The research project examines how domestic backward linkages are created in Chinese-led construction projects in Mozambique, and how they are linked to broader development processes. Moreover, the project explores what characterises agency of the Mozambican government and other Mozambican stakeholders, and how this is expressed in the implementation of Chinese-led construction projects. The two main theoretical concepts, agency and backward linkages, are understood within a framework of global production networks. Domestic backward linkages are operationalised as domestic subcontractors, domestic suppliers and domestic workers.
With qualitative data collected during fieldwork in Maputo, three Chinese-led construction projects in Maputo are examined: 1) a roadworks project funded by the China Export-Import Bank, 2) a project involving the expansion and rehabilitation of the urban water system, funded by the French Development Agency and built by three Chinese companies, and 3) the construction of 5000 homes, administered through a joint venture between a Chinese SOE and a Mozambican development fund. The qualitative methods employed consist mainly of interviews and observations.
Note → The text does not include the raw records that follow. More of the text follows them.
(* ===== verification/ClaudeStream.v ===== *)
(** * ClaudeStream: OpenAI chunks as Claude events

    Models [StreamResponseOpenAI2Claude] of [service/convert.go] with its helpers and
    [relay/reasonmap/reasonmap.go].  The state a request keeps between chunks is
    [ClaudeConvertInfo]; the events are what the function returns.  Indices count the
    blocks of one answer and are not wrapped. *)

From S2P Require Export Json.
From S2P Require Import Prelude.

(** ** Reasons ([relay/reasonmap/reasonmap.go]) *)

Definition FinishReasonContentFilter : string := "content_filter".

Definition ClaudeStopReasonToOpenAIFinishReason (stopReason : string) : string :=
  let r := ToLower stopReason in
  if decide (r = "stop_sequence") then "stop"
  else if decide (r = "end_turn") then "stop"
  else if decide (r = "max_tokens") then "length"
  else if decide (r = "tool_use") then "tool_calls"
  else if decide (r = "refusal") then FinishReasonContentFilter
  else stopReason.

Definition OpenAIFinishReasonToClaudeStopReason (finishReason : string) : string :=
  let r := ToLower finishReason in
  if decide (r = "stop") then "end_turn"
  else if decide (r = "stop_sequence") then "stop_sequence"
  else if decide (r = "length" ∨ r = "max_tokens") then "max_tokens"
  else if decide (r = FinishReasonContentFilter) then "refusal"
  else if decide (r = "tool_calls") then "tool_use"
  else finishReason.

Definition stopReasonOpenAI2Claude : string -> string := OpenAIFinishReasonToClaudeStopReason.

(** ** Usage *)

Definition NormalizeCacheCreationSplit (totalTokens tokens5m tokens1h : Z) : Z * Z :=
  let remainder := Z.max (wrap64 (wrap64 (totalTokens - tokens5m) - tokens1h)) 0 in
  (wrap64 (tokens5m + remainder), tokens1h).

Definition buildClaudeUsageFromOpenAIUsage (u : Usage) : ClaudeUsage :=
  let created := CachedCreationTokens (PromptTokensDetails u) in
  let '(c5m, c1h) := NormalizeCacheCreationSplit created
    (ClaudeCacheCreation5mTokens u) (ClaudeCacheCreation1hTokens u) in
  {| emptyClaudeUsage with
     cu_InputTokens := PromptTokens u;
     cu_OutputTokens := CompletionTokens u;
     cu_CacheCreationInputTokens := created;
     cu_CacheReadInputTokens := CachedTokens (PromptTokensDetails u);
     cu_CacheCreation := if (0 <? c5m) || (0 <? c1h) then Some (mkCacheCreation c5m c1h) else None |}.

(** ** The state between chunks ([ClaudeConvertInfo] of [relay/common/relay_info.go]) *)

Inductive MessageType : Type :=
  LastMessageTypeNone | LastMessageTypeText | LastMessageTypeTools | LastMessageTypeThinking.
#[export] Instance MessageType_eq_dec : EqDecision MessageType.
Proof. solve_decision. Defined.

Record ClaudeConvertInfo : Type := mkConvert {
  LastMessagesType : MessageType;
  Index : Z;
  ci_Usage : option Usage;
  FinishReason : string;
  Done : bool;
  ToolCallBaseIndex : Z;
  ToolCallMaxIndexOffset : Z;
}.
(** As [GenRelayInfoClaude] makes it. *)
Definition initConvert : ClaudeConvertInfo := mkConvert LastMessageTypeNone 0 None "" false 0 0.

(** ** Events *)

Definition generateStopBlock (index : Z) : ClaudeResponse :=
  {| emptyClaude with cr_Type := "content_block_stop"; cr_Index := Some index |}.

Definition blockStart (index : Z) (block : ClaudeMedia) : ClaudeResponse :=
  {| emptyClaude with cr_Type := "content_block_start"; cr_Index := Some index; cr_ContentBlock := Some block |}.
Definition blockDelta (index : Z) (delta : ClaudeMedia) : ClaudeResponse :=
  {| emptyClaude with cr_Type := "content_block_delta"; cr_Index := Some index; cr_Delta := Some delta |}.

Definition textBlock : ClaudeMedia := {| emptyMedia with cm_Type := "text"; cm_Text := Some "" |}.
Definition thinkingBlock : ClaudeMedia := {| emptyMedia with cm_Type := "thinking"; cm_Thinking := Some "" |}.
Definition toolBlock (call : ToolCallResponse) : ClaudeMedia :=
  {| emptyMedia with cm_Id := tc_ID call; cm_Type := "tool_use"; cm_Name := fn_Name (tc_Function call);
     cm_Input := JObject [] |}.
Definition textDelta (s : string) : ClaudeMedia := {| emptyMedia with cm_Type := "text_delta"; cm_Text := Some s |}.
Definition thinkingDelta (s : string) : ClaudeMedia :=
  {| emptyMedia with cm_Type := "thinking_delta"; cm_Thinking := Some s |}.
Definition jsonDelta (s : string) : ClaudeMedia :=
  {| emptyMedia with cm_Type := "input_json_delta"; cm_PartialJson := Some s |}.

Definition messageStart (r : StreamResponse) (promptTokens : Z) : ClaudeResponse :=
  {| emptyClaude with cr_Type := "message_start"; cr_Message := Some
     {| emptyMedia with cm_Id := sr_Id r; cm_Model := sr_Model r; cm_Type := "message"; cm_Role := "assistant";
        cm_Usage := Some {| emptyClaudeUsage with cu_InputTokens := promptTokens |}; cm_Content := JArray [] |} |}.
Definition messageDelta (u : Usage) (stopReason : string) : ClaudeResponse :=
  {| emptyClaude with cr_Type := "message_delta"; cr_Usage := Some (buildClaudeUsageFromOpenAIUsage u);
     cr_Delta := Some {| emptyMedia with cm_StopReason := Some stopReason |} |}.
Definition messageStop : ClaudeResponse := {| emptyClaude with cr_Type := "message_stop" |}.

Definition stopOpenBlocks (ci : ClaudeConvertInfo) : list ClaudeResponse :=
  match LastMessagesType ci with
  | LastMessageTypeText | LastMessageTypeThinking => [generateStopBlock (Index ci)]
  | LastMessageTypeTools =>
      (λ offset, generateStopBlock (ToolCallBaseIndex ci + offset)) <$> seqZ 0 (ToolCallMaxIndexOffset ci + 1)
  | LastMessageTypeNone => []
  end.

Definition stopOpenBlocksAndAdvance (ci : ClaudeConvertInfo) : list ClaudeResponse * ClaudeConvertInfo :=
  match LastMessagesType ci with
  | LastMessageTypeNone => ([], ci)
  | LastMessageTypeTools =>
      (stopOpenBlocks ci,
       {| ci with Index := ToolCallBaseIndex ci + ToolCallMaxIndexOffset ci + 1;
          ToolCallBaseIndex := 0; ToolCallMaxIndexOffset := 0; LastMessagesType := LastMessageTypeNone |})
  | _ =>
      (stopOpenBlocks ci, {| ci with Index := Index ci + 1; LastMessagesType := LastMessageTypeNone |})
  end.

(** The end of the answer: open blocks are closed, the usage is reported when there is
    one, and nothing is sent afterwards. *)
Definition available_usage (r : StreamResponse) (ci : ClaudeConvertInfo) : option Usage :=
  match sr_Usage r with Some u => Some u | None => ci_Usage ci end.
Definition closeMessage (usage : option Usage) (reason : string) (ci : ClaudeConvertInfo)
    : list ClaudeResponse * ClaudeConvertInfo :=
  (stopOpenBlocks ci ++ match usage with Some u => [messageDelta u reason] | None => [] end ++ [messageStop],
   {| ci with Done := true |}).

(** ** The first chunk *)

Definition first_tool (r : StreamResponse) (ci : ClaudeConvertInfo) : list ClaudeResponse * ClaudeConvertInfo :=
  if IsToolCall r then
    let call := default emptyToolCall (GetFirstToolCall r) in
    (blockStart 0 (toolBlock call) ::
       (if decide (fn_Arguments (tc_Function call) = "") then [] else [blockDelta 0 (jsonDelta (fn_Arguments (tc_Function call)))]),
     {| ci with LastMessagesType := LastMessageTypeTools; ToolCallBaseIndex := 0; ToolCallMaxIndexOffset := 0 |})
  else ([], ci).

(** A block of type [ty] at the next free index with its first delta. *)
Definition first_block (ty : MessageType) (block delta : ClaudeMedia) (ci : ClaudeConvertInfo)
    : list ClaudeResponse * ClaudeConvertInfo :=
  let '(closed, ci) := if decide (LastMessagesType ci = ty) then ([], ci) else stopOpenBlocksAndAdvance ci in
  (closed ++ [blockStart (Index ci) block; blockDelta (Index ci) delta], {| ci with LastMessagesType := ty |}).

Definition first_content (r : StreamResponse) (ci : ClaudeConvertInfo) : list ClaudeResponse * ClaudeConvertInfo :=
  match sr_Choices r with
  | [] => ([], ci)
  | c :: _ =>
      let reasoning := GetReasoningContent (sc_Delta c) in
      let content := GetContentString (sc_Delta c) in
      if decide (reasoning = "") then
        if decide (content = "") then ([], ci)
        else first_block LastMessageTypeText textBlock (textDelta content) ci
      else first_block LastMessageTypeThinking thinkingBlock (thinkingDelta reasoning) ci
  end.

Definition first_finish (r : StreamResponse) (ci : ClaudeConvertInfo) : list ClaudeResponse * ClaudeConvertInfo :=
  match sr_Choices r with
  | c :: _ =>
      if finished c then
        let ci := {| ci with FinishReason := default "" (sc_FinishReason c) |} in
        closeMessage (available_usage r ci) (stopReasonOpenAI2Claude (FinishReason ci)) ci
      else ([], ci)
  | [] => ([], ci)
  end.

Definition first_response (promptTokens : Z) (r : StreamResponse) (ci : ClaudeConvertInfo)
    : list ClaudeResponse * ClaudeConvertInfo :=
  let '(tool, ci) := first_tool r ci in
  let '(content, ci) := first_content r ci in
  let '(finish, ci) := first_finish r ci in
  (messageStart r promptTokens :: tool ++ content ++ finish, ci).

(** ** Later chunks *)

(** A chunk without choices carries the usage and ends the answer. *)
Definition usage_response (r : StreamResponse) (ci : ClaudeConvertInfo) : list ClaudeResponse * ClaudeConvertInfo :=
  match available_usage r ci with
  | Some u =>
      let stopReason := stopReasonOpenAI2Claude (FinishReason ci) in
      closeMessage (Some u) (if decide (stopReason = "") then "end_turn" else stopReason) ci
  | None => ([], ci)
  end.

(** The loop over the tool calls of a chunk: events and the largest offset. *)
Fixpoint tool_events (base maxOffset i : Z) (calls : list ToolCallResponse) : list ClaudeResponse * Z :=
  match calls with
  | [] => ([], maxOffset)
  | call :: rest =>
      let offset := default i (tc_Index call) in
      let maxOffset := if maxOffset <? offset then offset else maxOffset in
      let idx := base + offset in
      let fn := tc_Function call in
      let '(events, m) := tool_events base maxOffset (i + 1) rest in
      ((if decide (fn_Name fn = "") then [] else [blockStart idx (toolBlock call)]) ++
       (if decide (fn_Arguments fn = "") then [] else [blockDelta idx (jsonDelta (fn_Arguments fn))]) ++ events, m)
  end.

Definition tool_response (calls : list ToolCallResponse) (ci : ClaudeConvertInfo)
    : list ClaudeResponse * ClaudeConvertInfo :=
  let '(closed, ci) :=
    if decide (LastMessagesType ci = LastMessageTypeTools) then ([], ci)
    else let '(closed, ci) := stopOpenBlocksAndAdvance ci in
         (closed, {| ci with ToolCallBaseIndex := Index ci; ToolCallMaxIndexOffset := 0 |}) in
  let base := ToolCallBaseIndex ci in
  let '(events, maxOffset) := tool_events base (ToolCallMaxIndexOffset ci) 0 calls in
  (closed ++ events,
   {| ci with LastMessagesType := LastMessageTypeTools; ToolCallMaxIndexOffset := maxOffset;
      Index := base + maxOffset |}).

(** A delta of a text or thinking block, which is opened if another kind of block is. *)
Definition content_delta (ty : MessageType) (block delta : ClaudeMedia) (ci : ClaudeConvertInfo)
    : list ClaudeResponse * ClaudeConvertInfo :=
  let '(opened, ci) :=
    if decide (LastMessagesType ci = ty) then ([], ci)
    else let '(closed, ci) := stopOpenBlocksAndAdvance ci in (closed ++ [blockStart (Index ci) block], ci) in
  (opened ++ [blockDelta (Index ci) delta], {| ci with LastMessagesType := ty |}).

Definition content_response (d : Delta) (ci : ClaudeConvertInfo) : list ClaudeResponse * ClaudeConvertInfo :=
  match delta_calls d with
  | _ :: _ => tool_response (delta_calls d) ci
  | [] =>
      let reasoning := GetReasoningContent d in
      let textContent := GetContentString d in
      if decide (reasoning = "") then
        if decide (textContent = "") then ([], ci)
        else content_delta LastMessageTypeText textBlock (textDelta textContent) ci
      else content_delta LastMessageTypeThinking thinkingBlock (thinkingDelta reasoning) ci
  end.

Definition choice_response (r : StreamResponse) (c : StreamChoice) (ci : ClaudeConvertInfo)
    : list ClaudeResponse * ClaudeConvertInfo :=
  let doneChunk := finished c in
  let ci := if doneChunk then {| ci with FinishReason := default "" (sc_FinishReason c) |} else ci in
  if doneChunk && bool_decide (sr_Usage r = None) then ([], ci)
  else
    let '(events, ci) := content_response (sc_Delta c) ci in
    if doneChunk || Done ci then
      let '(closing, ci) := closeMessage (available_usage r ci) (stopReasonOpenAI2Claude (FinishReason ci)) ci in
      (events ++ closing, ci)
    else (events, ci).

Definition StreamResponseOpenAI2Claude (sendResponseCount promptTokens : Z) (r : StreamResponse)
    (ci : ClaudeConvertInfo) : list ClaudeResponse * ClaudeConvertInfo :=
  if Done ci then ([], ci)
  else if sendResponseCount =? 1 then first_response promptTokens r ci
  else match sr_Choices r with
       | [] => usage_response r ci
       | c :: _ => choice_response r c ci
       end.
This doctoral thesis shows that the domestic backward linkages from the Chinese-led projects are few and weak. The most extensive backward linkage is that of labour, where Mozambican workers filled positions that were often casual and required few skills. Chinese contractors make use of domestic subcontractors and suppliers only to a minor extent. Such an outcome is explained through a combination of contextual determinants: factors connected to the ownership of Chinese lead firms, such as superior skills and technology, tied aid and closed tendering processes, but more importantly, the weak local capabilities in the Mozambican construction industry, and the social infrastructures and policies surrounding it.
The thesis sheds light on how Mozambican stakeholders connect construction projects to development, which can be summarized as follows: the labour-intensiveness of construction projects and thus their positive contribution to employment generation, the fundamental role of construction projects in facilitating other productive activities, and how construction projects satisfy the impatience for development understood from a modernisation perspective, illustrating the inherent promise of progress and modernisation that large-scale construction projects bring forth.
Agency of the state is explored through the negotiation processes involved in the implementation of the roadworks project. The analysis highlights crucial elements in the debate on state agency in African countries – the various interests that make up the Mozambican state and influence which aspects are subject to negotiation, and the historical and structural conditions that shape how state actors enter into negotiations with China. In terms of the local industry, the analysis illustrates how domestic SMEs fall outside the networks of industrial relations and struggle to make themselves relevant in the Mozambican context, lacking network and institutional support, skills, technology and training. Consequently, the local industry is suffering despite an upsurge of construction work in Mozambique over the last decades. Regarding the Mozambican workers, I examine how Mozambican workers respond to their workplaces, and which factors enable or constrain workers’ agency. The analysis shows that Mozambican labour is positioned on the margins of the production network, with weak capacity for improvement. The degree of distance between Chinese and Mozambicans in the workplace leaves little room for participation and voice strategies, workers lack institutional support to react to company violations of their rights and labour regulations, and workers lack alternative employment opportunities.
Moreover, the findings of this PhD study contribute to a broad set of academic discussions – ranging from China–Africa relations, the changing architecture of international development assistance, general development discourses and industrial policies, to multi-cultural workplaces, and the role of construction and construction workers in global production networks. A main theory contribution comes from connecting GPN theory and linkage theory, where my approach to theorising domestic backward linkages serves to operationalise value capture as articulated in GPN theory.